Poche righe bastano, nel sito web dell'etichetta, per riassumere la filosofia della Porter Records: "creata per l'appassionato di musica che crede che si possa trovare ottima musica in ogni genere. Jazz, hip hop, elettronica, internazionale, sperimentale e inclassificabile, tutto trova casa alla Porter Records".

Fondata da Luke Mosling e già con un catalogo piuttosto corposo per la giovanissima età, la Porter è davvero un'etichetta figlia dei nostri tempi, tempi nei quali l'attenzione degli appassionati alle ristampe più rare si affianca al desiderio che lo spirito di ricerca e di sperimentazione dei decenni passati venga portato avanti da altri musicisti.
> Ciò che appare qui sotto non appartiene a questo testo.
(** * keep/api/models/alert.py: the alert model, its validators and the
      construction of an [AlertDto]

    The development follows the Python source function by function.  The
    first part models what the source takes from the interpreter and its
    libraries (text, UTF-8, SHA-256, [json.dumps], [datetime], and the
    validation loop of pydantic 1.x, which the decorators [validator] and
    [root_validator] hook into); the second part is the source itself
    ([AlertSeverity], [AlertStatus], the four field validators and the two
    root validators of [AlertDto]); the last part states and proves the
    properties. *)

From Stdlib Require Import String Ascii Strings.Byte.
From Stdlib Require Import ZArith NArith DecimalN Bool Lia List.
Import ListNotations.

Set Implicit Arguments.
Set Warnings "-register-all".

(** ** Text

    A Python [str] is a sequence of Unicode code points.  [len], slicing and
    comparison all work on code points, so that is what the model keeps: a
    list of numbers.  Code points above [0x10FFFF] do not exist in Python;
    the model does not exclude them by type, and the UTF-8 encoder below
    rejects them. *)

Definition pystr := list N.

Fixpoint py (s : string) : pystr :=
  match s with
  | EmptyString => []
  | String c s' => N_of_ascii c :: py s'
  end.

Fixpoint pystr_eqb (a b : pystr) : bool :=
  match a, b with
  | [], [] => true
  | x :: a', y :: b' => N.eqb x y && pystr_eqb a' b'
  | _, _ => false
  end.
Ne esce così un catalogo nel quale accanto a dischi recuperati dall'oblio ritroviamo ristampe di improvvisatori afroamericani come Byard Lancaster, Joe Chambers o Khan Jamal e dischi nuovi di artisti noti e meno noti, da Henry Grimes e Rashied Ali a Heikki Sarmanto, da Odean Pope a Nate Wooley, passando per autori italiani giovani come Valerio Cosi o Fabio Orsi.
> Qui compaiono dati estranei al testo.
(** ** What a publish dispatches *)

Lemma setRpc_enable_dispatch env w r w3 :
  createActivity env (exec (setupRotationIntervals env) w) = (Returned r, w3) →
  dispatched (exec (setRpc env false) w) =
  dispatched w ++ [match r with Some a => PayloadActivity a | None => PayloadUndefined end].
Proof.
  intros H. destruct (setupRotationIntervals_run env w) as (w0 & _ & E).
  pose proof (preserves_exec dispatched _ w (setupRotationIntervals_dispatched env)) as Hs.
  unfold exec in H, Hs. rewrite E in H, Hs. simpl in H, Hs.
  unfold exec, setRpc. simpl. rewrite bind_run, E, bind_run, H. simpl. f_equal.
  by rewrite (preserves_run _ _ _ _ _ (createActivity_dispatched env) H).
Qed.

(** ** The text a rotating lane publishes *)

(** The line a rotating lane contributes to a build: after a changed pool
    the index counts as 0; sequential mode takes the line at the index
    modulo the pool length, random mode some line of the pool. *)
Lemma rotating_text env l w :
  Js.truthyStr (appName (store env)) = true →
  modeEnabled (randomMode l (store env)) = true →
  Js.truthyStr (randomLines l (store env)) = true →
  parseLines (default "" (randomLines l (store env))) ≠ [] →
  (0 ≤ currentIndex l w)%Z →
  ∃ line,
    line ∈ parseLines (default "" (randomLines l (store env))) ∧
    (randomMode l (store env) = Some ModeNo →
     parseLines (default "" (randomLines l (store env)))
       !! Z.to_nat ((if poolChanged (lastLines l w)
                          (parseLines (default "" (randomLines l (store env))))
                     then 0 else currentIndex l w)
                    `mod` Z.of_nat (length (parseLines (default "" (randomLines l (store env))))))
     = Some line) ∧
    ∀ act w', createActivity env w = (Returned (Some act), w') →
              act !! laneKey l = Some (VString line).
Proof.
  intros Hname Hmode Hraw Hlines Hnonneg.
  destruct (lane_resolution env l w Hname)
    as (wb & r & wa & Hlast & Hidx & E & _ & _ & Hact).
  pose proof (resolveLane_rotating env l wb Hmode Hraw Hlines) as E'.
  cbv zeta in E'. rewrite E in E'. clear E.
  set (lines := parseLines (default "" (randomLines l (store env)))) in *.
  rewrite Hlast in E'.
  set (w1 := if poolChanged (lastLines l w) lines
             then setCurrentIndex l 0 (setLastLines l lines wb) else wb) in *.
  set (i := if poolChanged (lastLines l w) lines then 0%Z else currentIndex l w).
  assert (currentIndex l w1 = i) as Hi.
  { subst w1 i. destruct (poolChanged (lastLines l w) lines); [by destruct l | done]. }
  assert (0 ≤ i)%Z as Hi0 by (subst i; by destruct (poolChanged (lastLines l w) lines)).
  assert (0 < Z.of_nat (length lines))%Z as Hn by (destruct lines; [done | simpl; lia]).
  assert (∃ line, r = Some line ∧ line ∈ lines ∧
                  (randomMode l (store env) = Some ModeNo →
                   lines !! Z.to_nat (i `mod` Z.of_nat (length lines)) = Some line))
    as (line & -> & Hin & Hseq).
  { destruct (randomMode l (store env)) as [[]|] eqn:Hm; try discriminate.
    - rewrite bool_decide_eq_true_2 in E' by done. injection E' as -> _.
      destruct (index_in_range lines _
                  (floorRandomTimes_range (Math_random env (randomCalls w1)) _ Hn))
        as (line & Hline & Hin).
      exists line. repeat split; try done.
    - rewrite bool_decide_eq_false_2 in E' by done. injection E' as -> _.
      rewrite Hi, Z.rem_mod_nonneg by lia.
      pose proof (Z.mod_pos_bound i (Z.of_nat (length lines)) Hn) as Hbound.
      destruct (index_in_range lines _ Hbound) as (line & Hline & Hin).
      exists line. split; [exact Hline|]. split; [exact Hin|]. intros _.
      unfold Js.index in Hline.
      destruct (Z.ltb_spec (i `mod` Z.of_nat (length lines)) 0); [lia | exact Hline]. }
  exists line. split; [exact Hin|]. split; [exact Hseq|].
  intros act w' H. rewrite (Hact act w' H). simpl.
  rewrite isEmptyValue_nonempty_string; [done|].
  by apply (parseLines_nonblank (default "" (randomLines l (store env)))).
Qed.

(** X4.  Along every run, a build never publishes [undefined] (nor reads
    outside the pool) for a lane that rotates over a non-empty pool: the
    lane's property in the built record is always one of the pool's lines,
    whatever the indices and recorded pools have become. *)
Theorem rotating_lane_publishes_pool_line (evs : list (Env * Event)) env l act w' :
  Js.truthyStr (appName (store env)) = true →
  modeEnabled (randomMode l (store env)) = true →
  Js.truthyStr (randomLines l (store env)) = true →
  parseLines (default "" (randomLines l (store env))) ≠ [] →
  createActivity env (run evs initialWorld) = (Returned (Some act), w') →
  ∃ line, line ∈ parseLines (default "" (randomLines l (store env))) ∧
          act !! laneKey l = Some (VString line).
Proof.
  intros Hname Hmode Hraw Hlines H.
  pose proof (wellFormed_run evs initialWorld wellFormed_initial) as (_ & _ & Hidx).
  destruct (rotating_text env l (run evs initialWorld) Hname Hmode Hraw Hlines (Hidx l))
    as (line & Hin & _ & Hact).
  exists line. split; [exact Hin | by eapply Hact].
Qed.



Lemma rotating_lane_publishes_pool_line_witness :
  parseLines (default "" (randomLines Details (store shrunkEnv))) = ["x"; "y"] ∧
  currentIndex Details restartWorld = 1%Z ∧
  ∃ line, line ∈ parseLines (default "" (randomLines Details (store shrunkEnv))) ∧
          built shrunkEnv restartWorld !! laneKey Details = Some (VString line).
Proof.
  split; [vm_compute; reflexivity|]. split; [vm_compute; reflexivity|].
  unfold restartWorld.
  eapply (rotating_lane_publishes_pool_line
            [(rotEnv 0, EvStart); (rotEnv 1000, EvFire 3); (rotEnv 2000, EvStop)]
            shrunkEnv Details).
  - reflexivity.
  - reflexivity.
  - reflexivity.
  - vm_compute. discriminate.
  - apply builds_run. vm_compute. reflexivity.
Defined.

(** X5.  A sequential tick publishes the next line.  Take a live timer of
    a lane in sequential mode whose pool is still the one in the store, a
    store that still arms the lane and names the application, and an asset
    service that answers.  Then the tick moves the lane's index from [i] to
    [(i + 1) mod n], and dispatches exactly one activity, whose text for the
    lane is the pool's line at the new index. *)
Theorem sequential_tick_publishes_next_line env h t w :
  timers w !! h = Some t →
  timerMode t = Some ModeNo →
  randomMode (timerLane t) (store env) = Some ModeNo →
  timerLines t = parseLines (default "" (randomLines (timerLane t) (store env))) →
  arms env (timerLane t) = true →
  Js.truthyStr (appName (store env)) = true →
  assetsAnswer env →
  (0 ≤ currentIndex (timerLane t) w)%Z →
  let next := ((currentIndex (timerLane t) w + 1) `mod` Z.of_nat (length (timerLines t)))%Z in
  currentIndex (timerLane t) (exec (fireTimer env h) w) = next ∧
  ∃ act line,
    timerLines t !! Z.to_nat next = Some line ∧
    dispatched (exec (fireTimer env h) w) = dispatched w ++ [PayloadActivity act] ∧
    act !! laneKey (timerLane t) = Some (VString line).
Proof.
  intros Ht Hseq Hmode Hpool Harms Hname Hassets Hidx next.
  set (l := timerLane t) in *.
  set (lines := parseLines (default "" (randomLines l (store env)))) in *.
  apply andb_true_iff in Harms as [Harm Hlen%bool_decide_eq_true]. fold lines in Hlen.
  destruct (canArm_enabled _ _ Harm) as [Hen Hraw].
  assert (lines ≠ []) as Hlines by (intros Hnil; rewrite Hnil in Hlen; simpl in Hlen; lia).
  rewrite fireTimer_exec, Ht.
  set (w1 := tickIndex env t w).
  assert (currentIndex l w1 = next ∧ dispatched w1 = dispatched w) as [Hi1 Hd1].
  { subst w1 next. unfold tickIndex. rewrite Hseq.
    rewrite bool_decide_eq_false_2 by done. fold l.
    rewrite <- Z.rem_mod_nonneg by (rewrite ?Hpool; lia).
    split; by destruct l. }
  set (wB := exec (setupRotationIntervals env) w1).
  destruct (setupRotationIntervals_armed env l w1 Harm Hlen) as (Hlast & _).
  fold wB lines in Hlast.
  assert (currentIndex l wB = next) as HiB
    by (subst wB; by rewrite (preserves_exec _ _ _ (setupRotationIntervals_index env l))).
  assert (0 ≤ next < Z.of_nat (length lines))%Z as Hnext
    by (subst next; rewrite Hpool; apply Z.mod_pos_bound; lia).
  destruct (createActivity_same_pool env l wB Hen Hraw Hlines Hlast) as [Hci _].
  destruct (rotating_text env l wB Hname Hen Hraw Hlines ltac:(lia))
    as (line & _ & Hline & Hact).
  specialize (Hline Hmode). fold lines in Hline.
  rewrite Hlast, (proj2 (poolChanged_false _ _) eq_refl), HiB in Hline.
  rewrite Z.mod_small in Hline by lia.
  destruct (createActivity_returns env wB Hname Hassets) as (act & w3 & Hbuilt).
  split.
  - rewrite (setRpc_enable_exec (currentIndex l)) by (intros; by destruct l).
    fold wB. by rewrite Hci.
  - exists act, line. split; [by rewrite Hpool|]. split; [|by eapply Hact].
    rewrite (setRpc_enable_dispatch env w1 _ _ Hbuilt). by rewrite Hd1.
Qed.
Oltre a recensire alcune delle ultime uscite, abbiamo raggiunto Luke Mosling per conoscere qualcosa di più di questa etichetta e per capire cosa spinga un giovane appassionato a credere ancora in una label in uno scenario nel quale il formato disco e lo stesso concetto di "comprare" della musica sta attraversando una profonda crisi [anche se su questo punto la risposta di Mosling, come leggerete, aggira elegantemente la questione].
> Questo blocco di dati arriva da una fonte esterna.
(** X7.  When the probe at scale 1.0 is the match of the unresized reference
    (resizing an image to its own size returns it) and no library call raises,
    the multi-scale confidence is not below the single-scale confidence, and
    whenever [detect_ice_butterfly] reports found so does
    [detect_multiple_scales]. *)
Theorem multi_scale_finds_what_single_scale_finds (rt : runtime) (p : path) (s : state rt)
  (reference screenshot : image) (v : float) (q : point) :
  reference_image (self s) = Some reference ->
  os_path_exists rt (fs s) p = true ->
  cv2_imread rt (fs s) p = Return (Some screenshot) ->
  best_match rt screenshot reference = Return (v, q) ->
  probe_scale rt reference screenshot 1 = Scored v q ->
  no_failure (map (probe_scale rt reference screenshot) scales) ->
  exists found confidence pos,
    result_of (detect_ice_butterfly rt p) s
    = Return ((threshold (self s) <=? v)%float, v, Some q) /\
    result_of (detect_multiple_scales rt p) s = Return (found, confidence, pos) /\
    (confidence <? v)%float = false /\
    ((threshold (self s) <=? v)%float = true -> found = true).
Proof.
  intros Href Hex Hread Hbest Hone Hok.
  rewrite (detect_returns_peak rt p s reference screenshot v q) by assumption.
  rewrite (multi_runs_probes rt p s reference screenshot Href Hex Hread).
  destruct (run_probes_peak _ Hok [] (0%float, None) first_peak_start)
    as (best & pos & Hrun & Hmax & _).
  assert (Hnonneg : (0 <=? best)%float = true).
  { apply (run_probes_nonneg (map (probe_scale rt reference screenshot) scales)
             (0%float, None) best pos); [reflexivity|exact Hrun]. }
  assert (Hin : In (v, q) (scored (map (probe_scale rt reference screenshot) scales))).
  { unfold scored. apply in_flat_map. exists (Scored v q). split; [|left; reflexivity].
    rewrite <- Hone. apply in_map. unfold scales. simpl. auto. }
  rewrite Hrun. eexists _, best, pos. split; [reflexivity|]. split; [reflexivity|].
  split; [apply (Hmax v q Hin)|].
  intros Hthr.
  exact (leb_carries _ v best 0%float Hthr (Hmax v q Hin) Hnonneg).
Qed.

(** The four-colour patch in the canvas that holds it: both methods find it. *)
Lemma multi_scale_finds_what_single_scale_finds_witness :
  let s := @mkState SimCV.rt (loaded "ref.png" 0.8 Fixtures.patch)
             (Fixtures.one_file "shot.png" Fixtures.canvas_with_patch) [] in
  exists found confidence pos,
    result_of (detect_ice_butterfly SimCV.rt "shot.png") s
    = Return ((0.8 <=? 1)%float, 1%float, Some (3, 2)) /\
    result_of (detect_multiple_scales SimCV.rt "shot.png") s
    = Return (found, confidence, pos) /\
    (confidence <? 1)%float = false /\
    ((0.8 <=? 1)%float = true -> found = true).
Proof.
  intros s.
  apply (multi_scale_finds_what_single_scale_finds SimCV.rt "shot.png" s
           Fixtures.patch Fixtures.canvas_with_patch 1%float (3, 2)); try reflexivity.
  intros e He. vm_compute in He.
  repeat (destruct He as [He|He]; [discriminate He|]). exact He.
Defined.

(** ** The start-up checks *)

Section Startup.

Variable rt : runtime.
Variable u : utils rt.

Lemma log_errors_run (errors : list string) (s : state rt) :
  log_errors errors s
  = (Return tt,
     mkState (self s) (fs s)
       (trace s ++ map (fun error => ev_log ERROR (String.append "  - " error)) errors)).
Proof.
  revert s. induction errors as [|error errors IH]; intros s.
  - simpl. rewrite app_nil_r. destruct s; reflexivity.
  - simpl. unfold bind, log, emit. rewrite IH. simpl. rewrite <- app_assoc. reflexivity.
Qed.

Lemma startup_invalid (cls : Config) (s : state rt) (f1 : files rt) :
  validate cls <> [] ->
  setup_logging u (LOG_LEVEL cls) (fs s) = (Return tt, f1) ->
  validate_environment rt u cls s
  = (Return false,
     mkState (self s) f1
       (trace s ++ ev_log ERROR "Configuration validation failed:"
          :: map (fun error => ev_log ERROR (String.append "  - " error)) (validate cls))).
Proof.
  intros Hbad Hsetup. unfold validate_environment, bind at 1, external. rewrite Hsetup.
  destruct (validate cls) as [|e l] eqn:E; [congruence|].
  unfold bind, log, emit, ret. rewrite log_errors_run. simpl.
  rewrite <- app_assoc. reflexivity.
Qed.

Lemma startup_valid (cls : Config) (s : state rt) (f1 f2 : files rt) :
  validate cls = [] ->
  setup_logging u (LOG_LEVEL cls) (fs s) = (Return tt, f1) ->
  create_reference_image_if_missing u f1 = (Return tt, f2) ->
  validate_environment rt u cls s
  = (Return (os_path_exists rt f2 (REFERENCE_IMAGE_PATH cls)),
     mkState (self s) f2
       (trace s ++ [ev_exists (REFERENCE_IMAGE_PATH cls);
                    if os_path_exists rt f2 (REFERENCE_IMAGE_PATH cls)
                    then ev_log INFO "Environment validation successful"
                    else ev_log ERROR "Required file not found"])).
Proof.
  intros Hok Hsetup Hcreate. unfold validate_environment, bind at 1, external.
  rewrite Hsetup, Hok. unfold bind at 1. simpl. rewrite Hcreate. simpl.
  unfold bind, path_exists, log, emit, ret. simpl.
  destruct (os_path_exists rt f2 (REFERENCE_IMAGE_PATH cls)); simpl;
    rewrite <- app_assoc; reflexivity.
Qed.

End Startup.

(** X8.  With a configuration that [Config.validate] rejects,
    [validate_environment] returns [False] after logging the header and one
    line per error, in order; it does not call
    [create_reference_image_if_missing] and does not test any path, so the
    file system is as [setup_logging] left it. *)
Theorem invalid_config_stops_startup (rt : runtime) (u : utils rt) (cls : Config)
  (s : state rt) (f1 : files rt) :
  validate cls <> [] ->
  setup_logging u (LOG_LEVEL cls) (fs s) = (Return tt, f1) ->
  validate_environment rt u cls s
  = (Return false,
     mkState (self s) f1
       (trace s ++ ev_log ERROR "Configuration validation failed:"
          :: map (fun error => ev_log ERROR (String.append "  - " error)) (validate cls))) /\
  forallb (fun e => negb (file_event e))
    (ev_log ERROR "Configuration validation failed:"
       :: map (fun error => ev_log ERROR (String.append "  - " error)) (validate cls)) = true.
Proof.
  intros Hbad Hsetup. split; [apply startup_invalid; assumption|].
  simpl. clear. induction (validate cls) as [|e l IH]; [reflexivity|exact IH].
Qed.

(** The default configuration without a token and with threshold 2. *)
Lemma invalid_config_stops_startup_witness :
  let cls := default_config "" 2 in
  let s := @mkState SimCV.rt blank Fixtures.empty_disk [] in
  validate_environment SimCV.rt idle_utils cls s
  = (Return false,
     @mkState SimCV.rt blank Fixtures.empty_disk
       (ev_log ERROR "Configuration validation failed:"
          :: map (fun error => ev_log ERROR (String.append "  - " error)) (validate cls))) /\
  forallb (fun e => negb (file_event e))
    (ev_log ERROR "Configuration validation failed:"
       :: map (fun error => ev_log ERROR (String.append "  - " error)) (validate cls)) = true.
Proof.
  intros cls s.
  apply (invalid_config_stops_startup SimCV.rt idle_utils cls s Fixtures.empty_disk).
  - discriminate.
  - reflexivity.
Defined.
All About Jazz Italia: Com'è iniziata l'avventura della Porter Records?

Luke Mosling: Nel 2005 un amico è venuto in possesso di un vinile dal titolo Natural Food; così ha pensato di chiamarmi e mi ha detto che il disco era così bello che bisognava che qualcuno lo ristampasse. Per scherzare gli ho detto che lo avrei ristampato io, ma lui si è messo sul serio sulle tracce del produttore originario, Mait Edey (che gestiva la Seeds nei primi anni Settanta) e un paio d'anni dopo ecco pronto il CD insieme a quello di Birigwa e a Moonflower di Heikki Sarmanto!

AAJ: Come scegli i dischi da produrre o ristampare?

L.M.: Quando ho avviato la Porter Records, ho spulciato la mia collezione di dischi e ne ho tirato fuori una piccola pila di vinili che mi piacevano e che non erano mai stati ristampati: nel mucchio spiccavano Tapestry di Ted Daniel [foto in basso], New World di Joe Chambers e Live at Macalester College di Byard Lancaster che sono state le prime ristampe della Porter.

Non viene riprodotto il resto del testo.